Os dados da Síntese dos Indicadores Sociais (SIS), divulgada nesta última quarta-feira (03), pelo Instituto Brasileiro de Geografia e Estatística (IBGE), demonstrou que entre 2023 e 2024, a população do país em situação de pobreza (com rendimento domiciliar por pessoa inferior a R$ 694 por mês) recuou de 27,3% para 23,1%.
O indicador de pobreza registrou sua terceira redução anual consecutiva, marcando um declínio que se estende desde o término da pandemia de Covid-19 em 2022. O Governo Federal atribui essa diminuição à eficácia de seus programas de auxílio, como o Bolsa Família.
O Instituto Brasileiro de Geografia e Estatística (IBGE) sustenta essa visão, calculando que, sem esses benefícios, a taxa de pobreza em 2024 teria saltado de 23,1% para 28,7%. A extrema pobreza (definida por uma renda mensal de até R$ 218) também recuou, tirando 1,9 milhão de pessoas dessa condição entre 2023 e 2024.
Principais pontos do Estudo
A Região Nordeste registrou a redução mais acentuada, com uma queda de 7,8 pontos percentuais na pobreza. A Região Sul apresentou a menor proporção de pobreza no país em 2024, alcançando 11,2%.
A condição de pobreza (renda inferior a R$ 694 mensais) afetou predominantemente as populações não brancas: pessoas pretas 25,8%, pessoas pardas 29,8%. Em contraste, a população branca registrou uma taxa de 15,1%.

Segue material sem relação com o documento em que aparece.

(** [runInvestigate]: the error it returns; [None] outside is the fuel of the wait. *)
Definition runInvestigate (args : list string) : command_prog (option (option error)) :=
  match parseInvestigateArgs args with
  | inr e => Ret (Some (Some e))
  | inl (opts, kind, name) =>
      built <~ buildInvestigationRequest kind name opts;
      match built with
      | Err e => Ret (Some (Some e))
      | Ok request =>
          let namespace := om_Namespace (ir_Meta request) in
          let requestName := om_Name (ir_Meta request) in
          _ <~! ILoadConfig;
          client <~! INewClient;
          match client with
          | Some e => Ret (Some (Some (wrapf "create kubernetes client" e)))
          | None =>
              created <~! ICreateRequest request;
              match created with
              | Some e => Ret (Some (Some (wrapf ("create InvestigationRequest " +:+ requestKey namespace requestName) e)))
              | None =>
                  _ <~! IPrint ("created InvestigationRequest " +:+ requestKey namespace requestName);
                  if negb (io_wait opts) then Ret (Some None)
                  else
                    final <~ waitForInvestigationRequest namespace requestName (io_timeout opts);
                    match final with
                    | None => Ret None
                    | Some (Err e) => Ret (Some (Some e))
                    | Some (Ok final) =>
                        _ <~ printAll (resultLines final);
                        Ret (Some (if ir_Phase final == PhaseFailed then Some (errorf (rs_Message (ist_ResourceStatus (ir_Status final))))
                                   else None))
                    end
              end
          end
      end
  end.
End Request.

(** ** The wait ends *)

(** A world with a clock that does not go back, and that a sleep moves on; the answers of
    everything else are free. *)
Definition clock_env (t : time) (X : Type) (op : command_op X) : X -> time -> Prop :=
  match op in command_op Y return Y -> time -> Prop with
  | INow => fun now t' => now = t' /\ t <= t'
  | ISleep d => fun _ t' => t + d <= t'
  | _ => fun _ t' => t <= t'
  end.

Section Wait.
Context {U : UnicodeTables} {QF : QueryFiles}.

Lemma waitUntil_ends fuel namespace name deadline t :
  deadline < t + (Z.of_nat fuel - 1) * (2 * second) -> (0 < fuel)%nat ->
  wp clock_env (fun _ => True) (waitUntil fuel namespace name deadline) t (fun r _ => r <> None).
Proof.
  revert t. induction fuel as [|fuel IH]; intros t Hd Hf; [lia|]. cbn [waitUntil].
  apply wp_vis; [done|]. intros got t1 Ht1. destruct got as [request|e]; [|by apply wp_ret].
  destruct (mem_str _ _); [by apply wp_ret|]. apply wp_vis; [done|]. intros now t2 [-> Ht2].
  unfold time_after. destruct (Z.ltb_spec deadline t2); [by apply wp_ret|]. apply wp_vis; [done|].
  intros [] t3 Ht3. cbn [clock_env] in Ht1, Ht3. unfold second in *. apply IH; unfold second; lia.
Qed.
End HttpFacts.

Module AutoAddFacts.
Import JsString APIManager Scanner AutoAdd.

Section AnyCollaborators.

Variable World : Type.
Variable getRealDebridTorrents : string -> World -> reply (list Torrent.t) * World.
Variable addMagnetToRealDebrid : string -> option string -> World -> reply unit * World.
Variable deleteRealDebridTorrent : string -> string -> World -> bool * World.
Variable findAllMatchingContent :
  string -> string -> World -> outcome (list Metadata.t) * World.
Variable getTraktWatchlist : string -> string -> World -> reply (list WatchItem) * World.

Local Notation run :=
  (runAutoAddProcessSeparate getRealDebridTorrents addMagnetToRealDebrid
     deleteRealDebridTorrent findAllMatchingContent getTraktWatchlist).
Local Notation scan :=
  (checkForQualityUpgrades getRealDebridTorrents addMagnetToRealDebrid
     deleteRealDebridTorrent findAllMatchingContent).

Variable rdApiKey traktToken : string.
Variable moviePreferences showPreferences : Preferences.t.
Variable globalSettings : GlobalSettings.

(** X27. The process never throws, and it does nothing unless switched
    on: with both auto-adds off, and the upgrade check off or no preference
    set asking for upgrades, it returns the empty report without touching
    the world or making a call. *)
Theorem autoAdd_idle_and_safe :
  (forall s, exists r s',
      run rdApiKey traktToken moviePreferences showPreferences globalSettings s
      = (Returned r, s')) /\
  (autoAddMovies globalSettings = false -> autoAddShows globalSettings = false ->
   checkForUpgrades globalSettings = false \/
   (Preferences.autoUpgrade moviePreferences = false /\
    Preferences.autoUpgrade showPreferences = false) ->
   forall w,
     run rdApiKey traktToken moviePreferences showPreferences globalSettings (begin w)
     = (Returned emptyAutoResults, begin w)).
Proof.
  split.
  - intros s. unfold runAutoAddProcessSeparate.
    unfold bind at 1 2, tryCatch, update at 1, getAuto.
    match goal with
    | |- context [match ?body ?s0 with _ => _ end] =>
        destruct (body s0) as [[[] | msg] s1]
    end.
    + eexists. eexists. reflexivity.
    + unfold update. eexists. eexists. reflexivity.
  - intros Hm Hs Hu w. unfold runAutoAddProcessSeparate. rewrite Hm, Hs.
    destruct Hu as [Hu | [Hu1 Hu2]].
    + rewrite Hu. reflexivity.
    + rewrite Hu1, Hu2. destruct (checkForUpgrades globalSettings); reflexivity.
Qed.

(** X28. The upgrade check of the process is the scan, restricted to
    movies: when only the movie preferences ask for upgrades and both
    auto-adds are off, the report of the process carries the found and added
    counts and the errors of [checkForQualityUpgrades] called with content
    type ['movie'], and everything else is as that scan left it. *)
Theorem autoAdd_movie_upgrades (w : World) (u : Results) (st : store World) :
  checkForUpgrades globalSettings = true ->
  Preferences.autoUpgrade moviePreferences = true ->
  Preferences.autoUpgrade showPreferences = false ->
  autoAddMovies globalSettings = false -> autoAddShows globalSettings = false ->
  scan rdApiKey moviePreferences (Some "movie") (start w) = (Returned u, st) ->
  run rdApiKey traktToken moviePreferences showPreferences globalSettings (begin w)
  = (let r := {| moviesProcessed := 0; showsProcessed := 0; moviesAdded := 0;
                 showsAdded := 0;
                 movieUpgradesFound := Scanner.upgradesFound u;
                 showUpgradesFound := 0;
                 upgradesAdded := Scanner.upgradesAdded u;
                 errors := Scanner.errors u |} in
     (Returned r, {| scanStore := st; auto := r |})).
Proof.
  intros Hc Hm Hs Ham Has Hscan. unfold runAutoAddProcessSeparate.
  rewrite Hc, Hm, Hs, Ham, Has.
  unfold bind, tryCatch, update, getAuto, call, ret, begin.
  cbn [scanStore auto]. rewrite Hscan. reflexivity.
Qed.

Os idosos, que poderiam representar 52,2% das pessoas em situação de pobreza, corresponderam de fato a apenas 8,3% desse grupo, efeito segundo o IBGE dos benefícios previdenciários.
Em relação à ocupação, a pobreza foi mais evidente entre os trabalhadores sem carteira assinada (20,4%) e os por conta própria (16,0%).